From: Xiaoyao Li <xiaoyao.li@intel.com>
To: "Dr. David Alan Gilbert" <dgilbert@redhat.com>,
"Wang, Lei" <lei4.wang@intel.com>,
paul.c.lai@intel.com, Paolo Bonzini <pbonzini@redhat.com>
Cc: qemu-devel@nongnu.org, robert.hu@intel.com, chenyi.qiang@intel.com
Subject: Re: [PATCH] i386: Add new CPU model SapphireRapids
Date: Fri, 17 Feb 2023 09:17:49 +0800 [thread overview]
Message-ID: <f27e7f9a-030c-60c1-475f-56b59c4f67c6@intel.com> (raw)

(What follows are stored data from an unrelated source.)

Lemma buffered_lookup (items : list (string * element)) :
  NoDup (map fst items) ->
  forall k x,
    buffered items ∅ !! k = Some x
    <-> exists value, In (k, value) items /\ cgs value = PScalar x.
Proof.
  intros Hnd.
  assert (Hgen : forall scalars k x,
             buffered items scalars !! k = Some x
             <-> (exists value, In (k, value) items /\ cgs value = PScalar x)
                 \/ ((forall value, In (k, value) items -> isscalar value = false)
                     /\ scalars !! k = Some x)).
  { induction items as [|[key value] items IH]; intros scalars k x.
    - simpl. split.
      + intros Hx. right. split; [intros ? []|exact Hx].
      + intros [[? [[] _]]|[_ Hx]]. exact Hx.
    - apply NoDup_cons in Hnd as [Hkey Hnd].
      assert (Hfresh : forall v, ~ In (key, v) items).
      { intros v Hin. apply Hkey. apply list_elem_of_In.
        exact (in_map fst items (key, v) Hin). }
      rewrite buffered_cons.
      rewrite (IH Hnd). clear IH. split.
      + intros [[v [Hin Hv]]|[Hall Hx]].
        * left. exists v. split; [now right|assumption].
        * destruct (decide (key = k)) as [->|Hne].
          -- destruct (cgs value) as [x0|a|o] eqn:Hcgs.
             ++ rewrite lookup_insert_eq in Hx. inversion Hx; subst.
                left. exists value. split; [now left|assumption].
             ++ right. split; [|assumption].
                intros v [[= <-]|Hin]; [|now destruct (Hfresh v)].
                unfold isscalar. now rewrite Hcgs.
             ++ right. split; [|assumption].
                intros v [[= <-]|Hin]; [|now destruct (Hfresh v)].
                unfold isscalar. now rewrite Hcgs.
          -- right. split.
             ++ intros v [[= -> _]|Hin]; [congruence|now apply Hall].
             ++ destruct (cgs value); try assumption.
                now rewrite lookup_insert_ne in Hx.
      + intros [[v [[[= -> ->]|Hin] Hv]]|[Hall Hx]].
        * right. split.
          -- intros v' Hin. now destruct (Hfresh v').
          -- rewrite Hv. apply lookup_insert_eq.
        * left. eauto.
        * right. split.
          -- intros v Hin. apply Hall. now right.
          -- destruct (decide (key = k)) as [->|Hne].
             ++ pose proof (Hall value (or_introl eq_refl)) as Hv.
                unfold isscalar in Hv. destruct (cgs value); [discriminate|assumption..].
             ++ destruct (cgs value); try assumption.
                now rewrite lookup_insert_ne. }
  intros k x. rewrite Hgen. split.
  - intros [Hex|[_ Hx]]; [exact Hex|]. now rewrite lookup_empty in Hx.
  - intros Hex. now left.
Qed.

(** X12. What the loop buffers does not depend on the file: when the names
    of [elements] are distinct (as the keys of a dict are), the [scalars]
    dict holds under a name exactly the scalar the element of that name
    is once its unit is gone; a scalar Quantity is buffered as its CGS
    value. *)
Theorem to_hdf_loop_buffer (path : string)
    (elements : list (string * element)) (f f1 : hdf)
    (scalars : gmap string scalar) :
  NoDup (map fst elements) ->
  to_hdf_loop path elements ∅ f = (f1, Ok scalars) ->
  (forall k x,
      scalars !! k = Some x
      <-> exists value, In (k, value) elements /\ cgs value = PScalar x)
  /\ (forall k q,
        In (k, EQuantity q) elements ->
        scalars !! k
        = Some (SFloat (cgs_value (Quantity_unit q) (Quantity_value q)))).
Proof.
  intros Hnd Hloop.
  rewrite (to_hdf_loop_buffered _ _ _ _ _ _ Hloop).
  split; [apply buffered_lookup; assumption|].
  intros k q Hin. apply buffered_lookup; [assumption|].
  exists (EQuantity q). split; [assumption|reflexivity].
Qed.

End HdfMore.

(** ** More on the quantity parser and the loader *)

Section ParserMore.
Context `{FL : FloatLib} `{US : UnitSystem}.
Import PyStr PyStrFacts.

(** X13. A number, whitespace and a unit text that is not [log_lsun]: the
    value is the float the number reads as, unchanged, and the unit is what
    the unit system makes of the unit text (its trailing whitespace
    included); a unit text the unit system refuses raises [ValueError]. *)
Theorem quantity_from_str_plain_unit (lead v_str sep : string) (c : ascii)
    (rest : string) (v : pyfloat) :
  all_space lead = true ->
  no_space v_str = true -> v_str <> EmptyString ->
  all_space sep = true -> sep <> EmptyString ->
  isspace c = false ->
  strip (String c rest) <> "log_lsun" ->
  float_of_str v_str = Some v ->
  quantity_from_str (lead ++ v_str ++ sep ++ String c rest)
  = match Unit (String c rest) with
    | Some u => Ok (mkQuantity v u)
    | None => Raise ValueError
    end.
Proof.
  intros Hlead Hv Hv0 Hsep Hsep0 Hc Hunit Hfloat.
  unfold quantity_from_str.
  rewrite (split_two lead v_str sep c rest Hlead Hv Hv0 Hsep Hsep0 Hc).
  unfold float. rewrite Hfloat. simpl mbind. unfold result_bind.
  apply String.eqb_neq in Hunit. rewrite Hunit. reflexivity.
Qed.

(** X14. Whitespace in front of the text changes nothing: the result, and
    the exception, are those of the text without it. *)
Theorem quantity_from_str_leading_space (lead text : string) :
  all_space lead = true ->
  quantity_from_str (lead ++ text) = quantity_from_str text.
Proof.
  intros Hlead. unfold quantity_from_str, split_None_1.
  now rewrite (lstrip_all_space _ _ Hlead).
Qed.

End ParserMore.

Module OrderedDictMore.
Import OrderedDict.
Section Facts.
Context {V : Type}.
Implicit Types (d : list (string * V)) (k : string) (v : V).

Lemma get_set d k v k' :
  get (set d k v) k' = if String.eqb k k' then Some v else get d k'.
Proof.
  induction d as [|[k0 v0] d IH]; simpl; [reflexivity|].
  destruct (String.eqb k0 k) eqn:Hk0; simpl.
  - apply String.eqb_eq in Hk0. subst k0. now destruct (String.eqb k k').
  - rewrite IH. destruct (String.eqb k0 k') eqn:Hk0'; [|reflexivity].
    apply String.eqb_eq in Hk0'. subst k0. now rewrite String.eqb_sym, Hk0.
Qed.

Lemma get_app d1 d2 k :
  get (d1 ++ d2) k = match get d1 k with Some v => Some v | None => get d2 k end.
Proof.
  induction d1 as [|[k0 v0] d1 IH]; simpl; [reflexivity|].
  now destruct (String.eqb k0 k).
Qed.

Lemma get_not_key d k : ~ In k (keys d) -> get d k = None.
Proof.
  induction d as [|[k0 v0] d IH]; simpl; [reflexivity|]. intros Hk.
  destruct (String.eqb k0 k) eqn:Hk0.
  - apply String.eqb_eq in Hk0. destruct Hk. now left.
  - apply IH. intros Hin. apply Hk. now right.
Qed.

Lemma get_fold_set (pairs : list (string * V)) : forall d k,
  get (fold_left (fun d kv => set d (fst kv) (snd kv)) pairs d) k
  = match get (rev pairs) k with Some v => Some v | None => get d k end.
Proof.
  induction pairs as [|[k0 v0] pairs IH]; intros d k; simpl; [reflexivity|].
  rewrite IH, get_app, get_set. simpl.
  destruct (get (rev pairs) k); [reflexivity|].
  now destruct (String.eqb k0 k).
Qed.
(** * Control logic of [traditional_example.py]

    A shallow embedding of the experiment script: the checkpoint-gated
    training loop ([train_model]), the checkpoint gate
    ([verify_checkpoint]), the feature-extraction / classifier-evaluation
    orchestrator ([run_cifar100_experiment]) and the run driver ([main]).

    Python floats that the script only compares ([acc], [best_acc],
    classifier accuracies) are finite; a finite float denotes a rational
    number and [<], [>] on finite floats agree with the order of the
    rationals, so these values are carried as [Q].  The learning rate is
    computed by float multiplication and is carried as a binary64
    [float].  The network, the datasets, the optimizer update and the
    downstream classifiers are opaque collaborators: their outcomes are
    read from an environment record, and each of them may raise. *)

From Stdlib Require Import QArith Qminmax ZArith List String Bool Lia Sorted.
From Stdlib Require Import Floats.
Import ListNotations.

Set Warnings "-inexact-float".

(** ** Exceptions, results and the effect monad *)

Module Py.

(** What a call can raise.  [except Exception] catches the first kind
    only; [KeyboardInterrupt] derives from [BaseException]. *)
Inductive exn : Type :=
| Exception (name : string)
| KeyboardInterrupt.

Inductive result (A : Type) : Type :=
| Ok (a : A)
| Raise (e : exn).

Arguments Ok {A} a.
Arguments Raise {A} e.

(** [x > y] and [x < y] on finite floats. *)
Definition Qltb (x y : Q) : bool :=
  match x ?= y with
  | Lt => true
  | _ => false
  end.

Definition Qgtb (x y : Q) : bool := Qltb y x.

(** [min(a, b)] on integers, [range(n)] and [len]. *)
Definition min (a b : Z) : Z := Z.min a b.

Definition range (n : Z) : list Z := map Z.of_nat (seq 0 (Z.to_nat n)).

Definition len {A : Type} (l : list A) : Z := Z.of_nat (List.length l).

(** A [dict] keeps insertion order; assigning to a present key replaces
    its value in place. *)
Definition dict (V : Type) : Type := list (string * V).

Fixpoint dict_set {V : Type} (k : string) (v : V) (d : dict V) : dict V :=
  match d with
  | [] => [(k, v)]
  | (k', v') :: d' =>
      if String.eqb k k' then (k, v) :: d' else (k', v') :: dict_set k v d'
  end.

Definition values {V : Type} (d : dict V) : list V := map snd d.

End Py.

Import Py.

(** ** Checkpoint records, the file slot and the observable trace *)

Definition CHECKPOINT_PATH : string := "checkpoints/wideresnet/wideresnet_best.pt".

(** The [state] dictionary of lines 111-115.  The parameters are opaque;
    they are identified by the number of training passes that produced
    them. *)
Record checkpoint : Type := {
  model_state_dict : nat;
  acc : Q;
  epoch : nat
}.

(** What sits at [CHECKPOINT_PATH]: a file that has been opened for
    writing and not completed, or a complete record. *)
Inductive file : Type :=
| Partial
| Saved (r : checkpoint).

Record metrics : Type := {
  accuracy : Q;
  train_time : Q;
  inference_time : Q
}.

Inductive level : Type := INFO | ERROR.

(** One constructor per [logger] call site. *)
Inductive message : Type :=
| MsgTrainingFromScratch
| MsgValAcc (epoch1 : nat) (a : Q) (current_lr : float)
| MsgSaving (a : Q)
| MsgBestAccuracy (best : Q)
| MsgNotFound
| MsgTrainFailed
| MsgStep1 (subset_size : Z)
| MsgTraining (clf_name : string)
| MsgResultsHeader
| MsgResult (clf_name : string) (m : metrics)
| MsgPoorResults
| MsgError (e : exn)
| MsgTraceback.

(** Effects in program order: log records, file-system operations and
    the calls into the training collaborators. *)
Inductive event : Type :=
| EvLog (lvl : level) (m : message)
| EvMkdir (path : string)
| EvOpenW (path : string)
| EvWriteClose (path : string) (r : checkpoint)
| EvRename (src dst : string)
| EvTrainPass (epoch : nat) (lr : float)
| EvValPass (epoch : nat)
| EvSchedulerStep.

Record world : Type := {
  ckpt_file : option file;
  trace : list event
}.

Module Eff.

Definition M (A : Type) : Type := world -> result A * world.

Definition ret {A : Type} (a : A) : M A := fun w => (Ok a, w).

Definition bind {A B : Type} (m : M A) (k : A -> M B) : M B :=
  fun w =>
    match m w with
    | (Ok a, w') => k a w'
    | (Raise e, w') => (Raise e, w')
    end.

(** The outcome of a collaborator call. *)
Definition lift {A : Type} (r : result A) : M A := fun w => (r, w).

Definition emit (ev : event) : M unit :=
  fun w => (Ok tt, {| ckpt_file := ckpt_file w; trace := trace w ++ [ev] |}).

Definition log (lvl : level) (m : message) : M unit := emit (EvLog lvl m).

(** [try: body except Exception as e: handler(e)]. *)
Definition try_except {A : Type} (body : M A) (handler : exn -> M A) : M A :=
  fun w =>
    match body w with
    | (Raise (Exception name), w') => handler (Exception name) w'
    | other => other
    end.

(** [for x in xs:] with the loop-carried locals threaded as [s]. *)
Fixpoint foldM {A S : Type} (body : S -> A -> M S) (xs : list A) (s : S) : M S :=
  match xs with
  | [] => ret s
  | x :: xs' => bind (body s x) (foldM body xs')
  end.

Fixpoint run_steps (steps : list (M unit)) : M unit :=
  match steps with
  | [] => ret tt
  | s :: steps' => bind s (fun _ => run_steps steps')
  end.

End Eff.

Import Eff.

Declare Scope eff_scope.
Delimit Scope eff_scope with eff.
Notation "x <- m ;; k" := (bind m (fun x => k))
  (at level 61, m at next level, right associativity) : eff_scope.
Notation "m ;; k" := (bind m (fun _ => k))
  (at level 61, right associativity) : eff_scope.
Open Scope eff_scope.

(** ** File-system operations on the checkpoint path *)

(** [Path(CHECKPOINT_PATH).exists()]. *)
Definition path_exists : M bool :=
  fun w =>
    (Ok match ckpt_file w with Some _ => true | None => false end, w).

(** [Path(CHECKPOINT_PATH).parent.mkdir(parents=True, exist_ok=True)]. *)
Definition mkdir_parent : M unit := emit (EvMkdir "checkpoints/wideresnet").

Definition open_for_write : M unit :=
  fun w =>
    (Ok tt, {| ckpt_file := Some Partial;
               trace := trace w ++ [EvOpenW CHECKPOINT_PATH] |}).

Definition write_and_close (r : checkpoint) : M unit :=
  fun w =>
    (Ok tt, {| ckpt_file := Some (Saved r);
               trace := trace w ++ [EvWriteClose CHECKPOINT_PATH r] |}).

(** [torch.save(state, CHECKPOINT_PATH)]: the destination itself is
    opened for writing, then the serialised record is written into it. *)
Definition torch_save_steps (r : checkpoint) : list (M unit) :=
  [open_for_write; write_and_close r].

Definition torch_save (r : checkpoint) : M unit := run_steps (torch_save_steps r).

(** Lines 116-117, as the sequence of file-system steps they perform. *)
Definition checkpoint_write_steps (r : checkpoint) : list (M unit) :=
  mkdir_parent :: torch_save_steps r.

(** The world a process leaves behind when it dies after [k] steps of a
    checkpoint write. *)
Definition crash_after (k : nat) (r : checkpoint) (w : world) : world :=
  snd (run_steps (firstn k (checkpoint_write_steps r)) w).

(** ** The learning-rate schedule

    [optim.lr_scheduler.MultiStepLR] acting on the learning rate of the
    single parameter group of the optimizer. *)

Module Torch.

Record MultiStepLR : Type := {
  milestones : list Z;
  gamma : float;
  last_epoch : Z;
  lr : float
}.

(** [gamma ** n] for the number [n] of times a milestone is listed:
    [gamma ** 0] is [1.0] and [gamma ** 1] is [gamma] itself
    (multiplying by [1.0] is exact).  The milestones of line 47 are
    listed once each, so no other exponent arises there. *)
Fixpoint pow (g : float) (n : nat) : float :=
  match n with
  | O => 1%float
  | S n' => (g * pow g n')%float
  end.

(** [scheduler.step()]: advance [last_epoch]; when it lands on a
    milestone the rate is multiplied, in binary64, by [gamma] raised to
    the number of occurrences of that milestone, otherwise it is left
    as it is. *)
Definition step (s : MultiStepLR) : MultiStepLR :=
  let e := (last_epoch s + 1)%Z in
  {| milestones := milestones s;
     gamma := gamma s;
     last_epoch := e;
     lr := if existsb (Z.eqb e) (milestones s)
           then (lr s * pow (gamma s) (count_occ Z.eq_dec (milestones s) e))%float
           else lr s |}.

(** The constructor performs the initial step, from [last_epoch = -1]. *)
Definition new (base_lr : float) (ms : list Z) (g : float) : MultiStepLR :=
  step {| milestones := ms; gamma := g; last_epoch := (-1)%Z; lr := base_lr |}.

End Torch.

(** ** The collaborators *)

Record sample : Type := {
  image : nat;
  label : nat
}.

(** What [extract_features] returns: one feature vector and one label
    per sample. *)
Record extracted : Type := {
  features : list (list Q);
  labels : list nat
}.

In-Reply-To: <Yysk/taT/eKR0Bp3@work-vm>
On 9/21/2022 10:51 PM, Dr. David Alan Gilbert wrote:
> * Wang, Lei (lei4.wang@intel.com) wrote:
>> The new CPU model mostly inherits features from Icelake-Server, while
>> adding new features:
>> - AMX (Advance Matrix eXtensions)
>> - Bus Lock Debug Exception
>> and new instructions:
>> - AVX VNNI (Vector Neural Network Instruction):
>> - VPDPBUS: Multiply and Add Unsigned and Signed Bytes
>> - VPDPBUSDS: Multiply and Add Unsigned and Signed Bytes with Saturation
>> - VPDPWSSD: Multiply and Add Signed Word Integers
>> - VPDPWSSDS: Multiply and Add Signed Integers with Saturation
>> - FP16: Replicates existing AVX512 computational SP (FP32) instructions
>> using FP16 instead of FP32 for ~2X performance gain
>> - SERIALIZE: Provide software with a simple way to force the processor to
>> complete all modifications, faster, allowed in all privilege levels and
>> not causing an unconditional VM exit
>> - TSX Suspend Load Address Tracking: Allows programmers to choose which
>> memory accesses do not need to be tracked in the TSX read set
>> - AVX512_BF16: Vector Neural Network Instructions supporting BFLOAT16
>> inputs and conversion instructions from IEEE single precision
>>
>> Features may be added in future versions:
>> - CET (virtualization support hasn't been merged)
>> Instructions may be added in future versions:
>> - fast zero-length MOVSB (KVM doesn't support yet)
>> - fast short STOSB (KVM doesn't support yet)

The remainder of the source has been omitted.